[Dataset excerpts]
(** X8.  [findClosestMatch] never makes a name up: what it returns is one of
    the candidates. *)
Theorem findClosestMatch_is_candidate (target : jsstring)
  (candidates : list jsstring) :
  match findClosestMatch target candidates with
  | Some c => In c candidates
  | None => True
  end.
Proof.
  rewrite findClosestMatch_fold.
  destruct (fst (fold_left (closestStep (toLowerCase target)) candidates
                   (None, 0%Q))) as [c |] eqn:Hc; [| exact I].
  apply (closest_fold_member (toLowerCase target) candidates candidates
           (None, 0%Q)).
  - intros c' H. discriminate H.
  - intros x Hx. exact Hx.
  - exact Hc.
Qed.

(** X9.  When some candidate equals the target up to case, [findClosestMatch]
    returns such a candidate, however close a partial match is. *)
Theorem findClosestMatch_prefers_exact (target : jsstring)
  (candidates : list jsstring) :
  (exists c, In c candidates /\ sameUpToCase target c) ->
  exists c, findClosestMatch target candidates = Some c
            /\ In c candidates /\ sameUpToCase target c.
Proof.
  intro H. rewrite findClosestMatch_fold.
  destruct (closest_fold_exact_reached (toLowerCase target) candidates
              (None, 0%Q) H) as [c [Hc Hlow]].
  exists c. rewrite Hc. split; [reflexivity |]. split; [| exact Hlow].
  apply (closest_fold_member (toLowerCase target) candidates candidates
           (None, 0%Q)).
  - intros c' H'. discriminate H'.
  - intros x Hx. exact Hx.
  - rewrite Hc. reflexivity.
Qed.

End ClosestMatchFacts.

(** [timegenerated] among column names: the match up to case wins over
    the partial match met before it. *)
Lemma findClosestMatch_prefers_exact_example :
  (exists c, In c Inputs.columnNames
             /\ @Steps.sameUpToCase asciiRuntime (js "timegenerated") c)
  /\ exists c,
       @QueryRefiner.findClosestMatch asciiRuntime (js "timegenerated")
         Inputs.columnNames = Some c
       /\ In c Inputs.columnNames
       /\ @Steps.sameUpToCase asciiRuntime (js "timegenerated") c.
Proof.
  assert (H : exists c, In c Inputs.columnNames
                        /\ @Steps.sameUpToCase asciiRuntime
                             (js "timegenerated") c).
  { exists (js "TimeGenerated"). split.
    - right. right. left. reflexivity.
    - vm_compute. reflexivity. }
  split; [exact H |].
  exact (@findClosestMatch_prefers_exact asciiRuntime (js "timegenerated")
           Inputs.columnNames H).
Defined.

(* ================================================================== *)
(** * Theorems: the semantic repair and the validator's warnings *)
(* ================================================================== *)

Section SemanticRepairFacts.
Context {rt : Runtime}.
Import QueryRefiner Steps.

--

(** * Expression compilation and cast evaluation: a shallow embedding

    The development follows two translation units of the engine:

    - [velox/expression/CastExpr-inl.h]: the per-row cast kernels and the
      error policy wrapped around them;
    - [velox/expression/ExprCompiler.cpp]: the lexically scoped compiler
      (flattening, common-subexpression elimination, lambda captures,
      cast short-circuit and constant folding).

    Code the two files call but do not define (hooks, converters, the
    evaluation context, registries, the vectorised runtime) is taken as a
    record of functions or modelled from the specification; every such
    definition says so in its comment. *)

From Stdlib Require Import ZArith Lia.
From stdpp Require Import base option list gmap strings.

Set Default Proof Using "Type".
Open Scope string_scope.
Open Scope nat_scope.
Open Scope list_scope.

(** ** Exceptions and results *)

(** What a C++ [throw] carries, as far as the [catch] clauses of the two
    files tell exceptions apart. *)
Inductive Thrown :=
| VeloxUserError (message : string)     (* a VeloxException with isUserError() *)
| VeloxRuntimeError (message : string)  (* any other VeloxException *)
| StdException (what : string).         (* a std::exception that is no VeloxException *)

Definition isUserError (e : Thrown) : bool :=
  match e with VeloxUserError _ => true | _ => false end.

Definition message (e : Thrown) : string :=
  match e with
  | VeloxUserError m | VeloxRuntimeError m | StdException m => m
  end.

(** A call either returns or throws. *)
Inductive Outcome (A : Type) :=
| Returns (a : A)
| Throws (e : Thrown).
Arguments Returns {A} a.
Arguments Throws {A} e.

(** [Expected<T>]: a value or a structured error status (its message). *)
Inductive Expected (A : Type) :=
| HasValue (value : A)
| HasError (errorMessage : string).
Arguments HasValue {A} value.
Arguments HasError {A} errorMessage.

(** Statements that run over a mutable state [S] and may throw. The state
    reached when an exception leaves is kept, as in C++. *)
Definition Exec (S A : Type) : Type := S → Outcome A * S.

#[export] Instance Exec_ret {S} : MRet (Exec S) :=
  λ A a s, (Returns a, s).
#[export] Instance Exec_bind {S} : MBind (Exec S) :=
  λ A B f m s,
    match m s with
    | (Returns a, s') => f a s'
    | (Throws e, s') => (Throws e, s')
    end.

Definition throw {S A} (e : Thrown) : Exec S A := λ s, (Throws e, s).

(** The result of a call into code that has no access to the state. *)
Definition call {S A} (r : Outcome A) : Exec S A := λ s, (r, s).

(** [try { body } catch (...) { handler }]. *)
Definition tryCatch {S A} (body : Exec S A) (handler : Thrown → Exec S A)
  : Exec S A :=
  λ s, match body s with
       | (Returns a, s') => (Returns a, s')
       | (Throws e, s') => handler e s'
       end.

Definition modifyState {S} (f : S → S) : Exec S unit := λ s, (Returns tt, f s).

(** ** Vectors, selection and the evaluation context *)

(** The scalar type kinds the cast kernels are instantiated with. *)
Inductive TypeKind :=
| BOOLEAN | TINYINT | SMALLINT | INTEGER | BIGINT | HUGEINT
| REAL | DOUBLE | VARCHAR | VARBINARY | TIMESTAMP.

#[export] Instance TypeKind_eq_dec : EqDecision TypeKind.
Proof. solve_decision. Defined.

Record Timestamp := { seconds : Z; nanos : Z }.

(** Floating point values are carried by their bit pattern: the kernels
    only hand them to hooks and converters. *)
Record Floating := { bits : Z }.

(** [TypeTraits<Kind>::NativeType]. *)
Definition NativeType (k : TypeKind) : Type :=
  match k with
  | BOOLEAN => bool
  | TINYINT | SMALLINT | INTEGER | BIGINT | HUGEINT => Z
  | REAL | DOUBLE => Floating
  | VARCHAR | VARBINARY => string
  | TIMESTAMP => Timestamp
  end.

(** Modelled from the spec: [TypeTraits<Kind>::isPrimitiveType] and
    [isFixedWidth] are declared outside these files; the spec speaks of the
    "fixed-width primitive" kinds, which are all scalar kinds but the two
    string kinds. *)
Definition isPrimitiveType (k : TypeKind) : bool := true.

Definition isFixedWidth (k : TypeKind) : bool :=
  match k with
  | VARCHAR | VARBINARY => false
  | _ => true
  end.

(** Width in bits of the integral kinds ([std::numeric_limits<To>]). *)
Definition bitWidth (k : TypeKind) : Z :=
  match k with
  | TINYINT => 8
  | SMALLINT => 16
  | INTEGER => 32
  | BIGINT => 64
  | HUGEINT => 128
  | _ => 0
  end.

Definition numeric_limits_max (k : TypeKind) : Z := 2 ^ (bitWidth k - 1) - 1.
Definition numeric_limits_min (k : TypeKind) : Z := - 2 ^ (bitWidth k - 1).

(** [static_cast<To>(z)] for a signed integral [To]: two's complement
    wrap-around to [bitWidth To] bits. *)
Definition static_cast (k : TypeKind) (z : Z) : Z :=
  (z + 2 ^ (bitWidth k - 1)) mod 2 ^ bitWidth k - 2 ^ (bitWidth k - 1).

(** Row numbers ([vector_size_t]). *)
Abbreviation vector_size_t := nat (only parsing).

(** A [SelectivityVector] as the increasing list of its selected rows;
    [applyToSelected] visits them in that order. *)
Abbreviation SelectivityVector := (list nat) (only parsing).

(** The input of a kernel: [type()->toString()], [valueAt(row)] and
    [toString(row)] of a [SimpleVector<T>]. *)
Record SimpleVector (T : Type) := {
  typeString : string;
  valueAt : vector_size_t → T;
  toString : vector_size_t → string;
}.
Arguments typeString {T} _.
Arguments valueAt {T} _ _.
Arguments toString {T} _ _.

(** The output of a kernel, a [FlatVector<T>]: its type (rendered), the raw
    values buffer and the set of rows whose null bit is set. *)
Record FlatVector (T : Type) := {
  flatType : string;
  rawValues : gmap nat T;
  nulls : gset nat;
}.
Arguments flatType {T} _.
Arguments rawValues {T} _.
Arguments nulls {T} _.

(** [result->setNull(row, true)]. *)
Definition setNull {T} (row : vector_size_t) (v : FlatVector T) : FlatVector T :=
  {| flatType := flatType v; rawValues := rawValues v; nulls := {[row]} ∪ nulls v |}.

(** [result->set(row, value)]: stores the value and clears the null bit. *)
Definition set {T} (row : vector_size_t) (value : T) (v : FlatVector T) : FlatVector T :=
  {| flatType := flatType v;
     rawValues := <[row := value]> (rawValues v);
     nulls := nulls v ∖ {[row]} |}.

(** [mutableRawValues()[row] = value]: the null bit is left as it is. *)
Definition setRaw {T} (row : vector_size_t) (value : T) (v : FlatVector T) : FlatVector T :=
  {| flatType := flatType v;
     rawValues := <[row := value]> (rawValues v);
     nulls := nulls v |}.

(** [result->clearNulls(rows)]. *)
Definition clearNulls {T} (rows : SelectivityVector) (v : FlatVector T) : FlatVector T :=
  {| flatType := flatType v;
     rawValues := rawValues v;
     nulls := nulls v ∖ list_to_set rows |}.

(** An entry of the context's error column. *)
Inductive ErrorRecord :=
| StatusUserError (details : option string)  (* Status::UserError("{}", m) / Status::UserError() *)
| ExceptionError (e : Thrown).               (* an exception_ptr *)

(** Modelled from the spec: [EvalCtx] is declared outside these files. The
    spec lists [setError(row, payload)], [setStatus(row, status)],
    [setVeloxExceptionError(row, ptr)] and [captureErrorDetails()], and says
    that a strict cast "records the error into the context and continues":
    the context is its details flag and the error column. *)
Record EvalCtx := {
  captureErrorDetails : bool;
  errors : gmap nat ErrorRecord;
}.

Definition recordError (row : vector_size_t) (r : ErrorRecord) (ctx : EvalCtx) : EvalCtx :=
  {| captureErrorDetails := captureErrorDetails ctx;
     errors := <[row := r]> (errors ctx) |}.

Task to complete: Among the entries above, copy exactly only the lines starting with the one containing "(** [result->set(row, value)]: stores" and going through the one containing "(** Modelled from the spec: [EvalCtx]", both ends included.

Result for this exercise:
(** [result->set(row, value)]: stores the value and clears the null bit. *)
Definition set {T} (row : vector_size_t) (value : T) (v : FlatVector T) : FlatVector T :=
  {| flatType := flatType v;
     rawValues := <[row := value]> (rawValues v);
     nulls := nulls v ∖ {[row]} |}.

(** [mutableRawValues()[row] = value]: the null bit is left as it is. *)
Definition setRaw {T} (row : vector_size_t) (value : T) (v : FlatVector T) : FlatVector T :=
  {| flatType := flatType v;
     rawValues := <[row := value]> (rawValues v);
     nulls := nulls v |}.

(** [result->clearNulls(rows)]. *)
Definition clearNulls {T} (rows : SelectivityVector) (v : FlatVector T) : FlatVector T :=
  {| flatType := flatType v;
     rawValues := rawValues v;
     nulls := nulls v ∖ list_to_set rows |}.

(** An entry of the context's error column. *)
Inductive ErrorRecord :=
| StatusUserError (details : option string)  (* Status::UserError("{}", m) / Status::UserError() *)
| ExceptionError (e : Thrown).               (* an exception_ptr *)

(** Modelled from the spec: [EvalCtx] is declared outside these files. The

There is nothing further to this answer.